The Windows version includes an Active Scripting component for Windows Script Host (WSH) called PerlScript and an ISAPI module for embedding within Internet Information Services (IIS).

==PerlScript==
PerlScript was initially solely an ActiveX Scripting Engine produced by the company ActiveState for use with Microsoft's Internet Information Services (IIS) that allows for programmers to use Perl-based code in addition to, or in place of, VBScript or JScript in the context of web servers running the ASP protocol. Subsequently Apache::ASP was created for the Apache web server, which allows for coding with only Perl, but neither VBScript nor JScript. PerlScript can also be used to write Windows Script Host-based programs, similar to VBScript.

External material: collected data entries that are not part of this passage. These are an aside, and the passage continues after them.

Record Task := mkTask {
  t_rsp : Z;
  t_present : bool;
  t_runnable : bool;
  t_period_ns : Z;
  t_rel_deadline_ns : Z;
  t_abs_deadline_ns : Z;
  t_budget_ns : Z;
  t_activations : Z;
  t_deadline_misses : Z;
  t_kstack_top : Z;
  t_domain : Z;
  t_blocked : bool;
  t_block_reason : Z;
  t_wait_ep : Z;
  t_ipc_status : Z;
  t_ipc_reply : Z;
  t_ipc_reply_cptr : Z;
}.

(** [Task::EMPTY]. *)
Definition Task_EMPTY : Task :=
  mkTask 0 false false 0 0 u64_max 0 0 0 0 0 false 0 0 0 0 0.
#[global] Instance Task_inhabited : Inhabited Task := populate Task_EMPTY.

(** Assignments to the fields the code writes one at a time. *)
Definition set_rsp (x : Z) (t : Task) : Task :=
  mkTask x (t_present t) (t_runnable t) (t_period_ns t) (t_rel_deadline_ns t)
    (t_abs_deadline_ns t) (t_budget_ns t) (t_activations t) (t_deadline_misses t)
    (t_kstack_top t) (t_domain t) (t_blocked t) (t_block_reason t) (t_wait_ep t)
    (t_ipc_status t) (t_ipc_reply t) (t_ipc_reply_cptr t).
Definition set_blocked (x : bool) (t : Task) : Task :=
  mkTask (t_rsp t) (t_present t) (t_runnable t) (t_period_ns t) (t_rel_deadline_ns t)
    (t_abs_deadline_ns t) (t_budget_ns t) (t_activations t) (t_deadline_misses t)
    (t_kstack_top t) (t_domain t) x (t_block_reason t) (t_wait_ep t) (t_ipc_status t)
    (t_ipc_reply t) (t_ipc_reply_cptr t).
Definition set_park (reason ep : Z) (t : Task) : Task :=
  mkTask (t_rsp t) (t_present t) (t_runnable t) (t_period_ns t) (t_rel_deadline_ns t)
    (t_abs_deadline_ns t) (t_budget_ns t) (t_activations t) (t_deadline_misses t)
    (t_kstack_top t) (t_domain t) true reason ep (t_ipc_status t) (t_ipc_reply t)
    (t_ipc_reply_cptr t).
Definition set_ipc (st rep rc : Z) (t : Task) : Task :=
  mkTask (t_rsp t) (t_present t) (t_runnable t) (t_period_ns t) (t_rel_deadline_ns t)
    (t_abs_deadline_ns t) (t_budget_ns t) (t_activations t) (t_deadline_misses t)
    (t_kstack_top t) (t_domain t) (t_blocked t) (t_block_reason t) (t_wait_ep t) st
    rep rc.
Definition set_release (n d : Z) (r : bool) (t : Task) : Task :=
  mkTask (t_rsp t) (t_present t) r (t_period_ns t) (t_rel_deadline_ns t) d
    (t_budget_ns t) n (t_deadline_misses t) (t_kstack_top t) (t_domain t) (t_blocked
    t) (t_block_reason t) (t_wait_ep t) (t_ipc_status t) (t_ipc_reply t)
    (t_ipc_reply_cptr t).
Definition set_dead (t : Task) : Task :=
  mkTask (t_rsp t) false false (t_period_ns t) (t_rel_deadline_ns t)
    (t_abs_deadline_ns t) (t_budget_ns t) (t_activations t) (t_deadline_misses t)
    (t_kstack_top t) (t_domain t) false (t_block_reason t) (t_wait_ep t) (t_ipc_status
    t) (t_ipc_reply t) (t_ipc_reply_cptr t).

Record Scheduler := mkSched { tasks : list Task; num : Z; current : Z }.

Definition upd_task (s : Scheduler) (i : Z) (f : Task → Task) : Scheduler :=
  mkSched (tasks s).[i := f (tasks s).[i]] (num s) (current s).
Definition set_current (s : Scheduler) (n : Z) : Scheduler := mkSched (tasks s) (num s) n.

(** [static mut SCHED]. *)
Definition SCHED0 : Scheduler := mkSched (replicate (Z.to_nat MAX_TASKS) Task_EMPTY) 0 0.

(** [init]: [boot_stack] is [crate::stack_top()], the top of the boot stack. *)
Definition sched_init (boot_stack : Z) (s : Scheduler) : Scheduler :=
  mkSched (tasks s).[0 := mkTask 0 true true 0 0 u64_max 0 0 0 boot_stack 0 false 0 0 0 0 0] 1 0.

(** [free_slot]: the first absent task in [1..MAX_TASKS]. *)
Definition free_slot (s : Scheduler) : option Z :=
  head (filter (λ i, negb (t_present (tasks s).[i]) = true) (seqZ 1 (MAX_TASKS - 1))).

(** The task that [admit] and [admit_user] publish: [frame_ptr] is the frame
    [build_task_frame_inner] has written, [ktop] is [task_kstack_top(i)]. *)
Definition new_task (frame_ptr ktop dom period rel budget now : Z) : Task :=
  mkTask frame_ptr true true period rel (sat_add64 now rel) budget 0 0 ktop dom
    false 0 0 0 0 0.

Definition publish_task (s : Scheduler) (i : Z) (t : Task) : Scheduler :=
  mkSched (tasks s).[i := t] (num s + 1) (current s).

(** ** [roll_deadlines] *)

Definition roll_cond (now : Z) (t : Task) : bool := t_abs_deadline_ns t <=? now.
Definition roll_body (t : Task) : Task :=
  set_release (wrap 64 (t_activations t + 1)) (sat_add64 (t_abs_deadline_ns t) (t_period_ns t))
    (if negb (t_blocked t) then true else t_runnable t) t.

(** The [while] of one task; a [u64] deadline passes [now] in at most [2^64] steps. *)
Definition roll_task (now : Z) (t : Task) : Task :=
  if negb (t_present t) || (t_period_ns t =? 0) then t
  else while_pos (roll_cond now) roll_body (2 ^ 64) t.

Definition roll_deadlines (s : Scheduler) (now : Z) : Scheduler :=
  foldl (λ s i, upd_task s i (roll_task now)) s (seqZ 1 (MAX_TASKS - 1)).

(** ** [pick_next] *)

Record pick := mkPick { best : Z; best_dl : Z; found_real : bool }.

Definition pick_step (s : Scheduler) (p : pick) (i : Z) : pick :=
  let t := (tasks s).[i] in
  if negb (t_present t) || negb (t_runnable t) || t_blocked t then p
  else if negb (found_real p) || (t_abs_deadline_ns t <? best_dl p)
  then mkPick i (t_abs_deadline_ns t) true
  else p.

Definition pick_next (s : Scheduler) : Z :=
  best (foldl (pick_step s) (mkPick 0 u64_max false) (seqZ 1 (MAX_TASKS - 1))).

(** ** The state a switch updates *)

Record SState := mkSS {
  sched : Scheduler;
  tss_rsp0 : Z;        (* gdt.rs: TSS.privilege_stack_table[0] *)
  kernel_rsp0 : Z;     (* syscall.rs: PER_CPU.kernel_rsp0 *)
  current_dom : Z;     (* capspace.rs: CURRENT_DOMAIN *)
  ticks : Z;           (* apic.rs: TICKS *)
  tick_ns : Z;         (* apic.rs: nanoseconds per tick *)
}.

Definition with_sched (st : SState) (s : Scheduler) : SState :=
  mkSS s (tss_rsp0 st) (kernel_rsp0 st) (current_dom st) (ticks st) (tick_ns st).

Definition now_ns (st : SState) : Z := sat_mul64 (ticks st) (tick_ns st).

(** [set_kernel_stack] and [capspace::set_current_domain] for task [n]. *)
Definition publish_current (st : SState) (n : Z) : SState :=
  let t := (tasks (sched st)).[n] in
  mkSS (sched st) (t_kstack_top t) (t_kstack_top t) (t_domain t) (ticks st) (tick_ns st).

(** The tail shared by [schedule_tick], [block_current] and [terminate_current]:
    release jobs, select, make current, publish. *)
Definition switch_next (st : SState) : SState :=
  let s := roll_deadlines (sched st) (now_ns st) in
  let n := pick_next s in
  publish_current (with_sched st (set_current s n)) n.

(** [schedule_tick]: the new state and the saved-context pointer to restore. *)
Definition schedule_tick (st : SState) (current_rsp : Z) : SState * Z :=
  let st := mkSS (sched st) (tss_rsp0 st) (kernel_rsp0 st) (current_dom st)
              (wrap 64 (ticks st + 1)) (tick_ns st) in
  let s := sched st in
  if num s <=? 1 then (publish_current st (current s), current_rsp)
  else
    let st := switch_next (with_sched st (upd_task s (current s) (set_rsp current_rsp))) in
    (st, t_rsp (tasks (sched st)).[current (sched st)]).

(** [block_current]: [saved] is the saved-context pointer [block_and_switch] stores
    through [save_slot]; the result carries the pointer it switches to. *)
Definition block_current (st : SState) (saved reason ep_oid : Z) : SState * Z :=
  let cur := current (sched st) in
  let st := switch_next (with_sched st (upd_task (sched st) cur (set_park reason ep_oid))) in
  let next := t_rsp (tasks (sched st)).[current (sched st)] in
  (with_sched st (upd_task (sched st) cur (set_rsp saved)), next).

Definition unblock (s : Scheduler) (task status reply reply_cptr : Z) : Scheduler :=
  if MAX_TASKS <=? task then s
  else upd_task (upd_task s task (set_ipc status reply reply_cptr)) task (set_blocked false).

Definition current_task (s : Scheduler) : Z := current s.
Definition current_domain_id (s : Scheduler) : Z := t_domain (tasks s).[current s].

Definition take_ipc_result (s : Scheduler) (i : Z) : Z * Z * Z :=
  if MAX_TASKS <=? i then (0, 0, 0)
  else let t := (tasks s).[i] in (t_ipc_status t, t_ipc_reply t, t_ipc_reply_cptr t).

(** ** Generic facts *)

Lemma tasks_upd s i f j :
  0 <= i < zlen (tasks s) → 0 <= j →
  (tasks (upd_task s i f)).[j] = if decide (i = j) then f (tasks s).[i] else (tasks s).[j].
Proof. intros Hi Hj. unfold upd_task. cbn [tasks]. by apply aget_aset. Qed.

Lemma zlen_upd s i f : zlen (tasks (upd_task s i f)) = zlen (tasks s).
Proof. unfold upd_task. cbn [tasks]. apply zlen_aset. Qed.

Lemma current_upd s i f : current (upd_task s i f) = current s.
Proof. done. Qed.

Definition real_tasks : list Z := [1; 2; 3; 4].
Lemma seqZ_real : seqZ 1 (MAX_TASKS - 1) = real_tasks.
Proof. reflexivity. Qed.

(** ** EDF selection *)

(** A task that may be given the CPU. *)
Definition ready (t : Task) : bool := t_present t && t_runnable t && negb (t_blocked t).

(** Task [i] has priority over task [j]: earlier deadline, lower index on ties. *)
Definition edf_le (s : Scheduler) (i j : Z) : Prop :=
  t_abs_deadline_ns (tasks s).[i] < t_abs_deadline_ns (tasks s).[j] ∨
  t_abs_deadline_ns (tasks s).[i] = t_abs_deadline_ns (tasks s).[j] ∧ i <= j.

Lemma pick_step_alt s p i :
  pick_step s p i =
  if ready (tasks s).[i] then
    if negb (found_real p) || (t_abs_deadline_ns (tasks s).[i] <? best_dl p)
    then mkPick i (t_abs_deadline_ns (tasks s).[i]) true else p
  else p.
Proof.
  unfold pick_step, ready.
  destruct (t_present _), (t_runnable _), (t_blocked _); reflexivity.
Qed.

(** The scan after looking at tasks [1..n]. *)
Definition pick_inv (s : Scheduler) (n : Z) (p : pick) : Prop :=
  if found_real p then
    1 <= best p <= n ∧ ready (tasks s).[best p] = true ∧
    best_dl p = t_abs_deadline_ns (tasks s).[best p] ∧
    ∀ j, 1 <= j <= n → ready (tasks s).[j] = true → edf_le s (best p) j
  else best p = 0 ∧ ∀ j, 1 <= j <= n → ready (tasks s).[j] = false.

Lemma pick_step_inv s n p :
  0 <= n → pick_inv s n p → pick_inv s (n + 1) (pick_step s p (n + 1)).
Proof.
  intros Hn Hp. rewrite pick_step_alt.
  assert (Hsplit : ∀ j, 1 <= j <= n + 1 → j = n + 1 ∨ 1 <= j <= n) by lia.
  destruct (ready (tasks s).[n + 1]) eqn:Hr.
  2:{ unfold pick_inv in *. destruct (found_real p).
      - destruct Hp as (H1 & H2 & H3 & H4). split; [lia|]. split; [done|]. split; [done|].
        intros j [->|Hj]%Hsplit Hjr; [congruence|auto].
      - destruct Hp as [H1 H2]. split; [done|]. intros j [->|Hj]%Hsplit; auto. }
  unfold pick_inv in Hp. destruct (found_real p) eqn:Hf; simpl.
  - destruct Hp as (H1 & H2 & H3 & H4). unfold pick_inv.
    destruct (Z.ltb_spec (t_abs_deadline_ns (tasks s).[n + 1]) (best_dl p)); simpl.
    + split; [lia|]. split; [done|]. split; [done|].
      intros j [->|Hj]%Hsplit Hjr; [right; lia|]. specialize (H4 j Hj Hjr).
      unfold edf_le in *. lia.
    + rewrite Hf. split; [lia|]. split; [done|]. split; [done|].
      intros j [->|Hj]%Hsplit Hjr; [unfold edf_le; lia|auto].
  - destruct Hp as [H1 H2]. unfold pick_inv. simpl. split; [lia|]. split; [done|].
    split; [done|]. intros j [->|Hj]%Hsplit Hjr; [right; lia|]. by rewrite H2 in Hjr.
Qed.

Lemma pick_inv_all s :
  pick_inv s 4 (foldl (pick_step s) (mkPick 0 u64_max false) (seqZ 1 (MAX_TASKS - 1))).
Proof.
  rewrite seqZ_real. unfold real_tasks. cbn [foldl].
  apply (pick_step_inv s 3); [lia|]. apply (pick_step_inv s 2); [lia|].
  apply (pick_step_inv s 1); [lia|]. apply (pick_step_inv s 0); [lia|].
  split; [done|]. lia.
Qed.

Lemma pick_next_cases s :
  (1 <= pick_next s <= 4 ∧ ready (tasks s).[pick_next s] = true ∧
   ∀ j, 1 <= j <= 4 → ready (tasks s).[j] = true → edf_le s (pick_next s) j) ∨
  (pick_next s = 0 ∧ ∀ j, 1 <= j <= 4 → ready (tasks s).[j] = false).
Proof.
  pose proof (pick_inv_all s) as Hp. unfold pick_next.
  destruct (foldl _ _ _) as [b d []]; unfold pick_inv in Hp; simpl in *; [left|right]; tauto.
Qed.

(** C18: EDF. [pick_next] returns a ready task whose absolute deadline is the earliest,
    the lowest index among equals, whatever its value (a deadline saturated at
    [u64::MAX] still beats idle); it returns the idle task 0 exactly when no real task
    is ready. *)
Theorem pick_next_edf (s : Scheduler) :
  (pick_next s = 0 ↔ ∀ j, 1 <= j < MAX_TASKS → ready (tasks s).[j] = false) ∧
  (pick_next s ≠ 0 →
     1 <= pick_next s < MAX_TASKS ∧ ready (tasks s).[pick_next s] = true ∧
     ∀ j, 1 <= j < MAX_TASKS → ready (tasks s).[j] = true → edf_le s (pick_next s) j).
Proof.
  unfold MAX_TASKS. destruct (pick_next_cases s) as [(H1 & H2 & H3)|[H1 H2]].
  - split; [split; [lia|]|].
    + intros Hno. rewrite Hno in H2 by lia. done.
    + intros _. split; [lia|]. split; [done|]. intros j Hj. apply H3. lia.
  - split; [|done]. split; [|done]. intros _ j Hj. apply H2. lia.
Qed.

Standalone PerlScripts can be executed if they are created with the file extension .pls, in which case they do not require enclosing XML, e.g.

use strict;
our $WScript;
$WScript->Echo("Hello, world!");

.pls files do not gain access to drag and drop WSH functionality.

PerlScripts which have the extension wsf require XML tags which specify the job id and script language, e.g.

<Job ID="DropFiles">
<script language="PerlScript">
    use strict;
    our $WScript;
    $WScript->Echo("Displaying names of dropped files");
    my $arg = $WScript->{Arguments};
    my $countArgs = $arg->{Count};
    for (my $i=0; $i<$countArgs; $i++)
    {
        $WScript->Echo($arg->Item($i));
    }
</script>
</Job>

wsf PerlScripts gain access to WSH drag and drop functionality, similarly to Perl Droplets in the now-obsolete MacPerl.

Most WSH objects are available via the implicitly created $WScript object.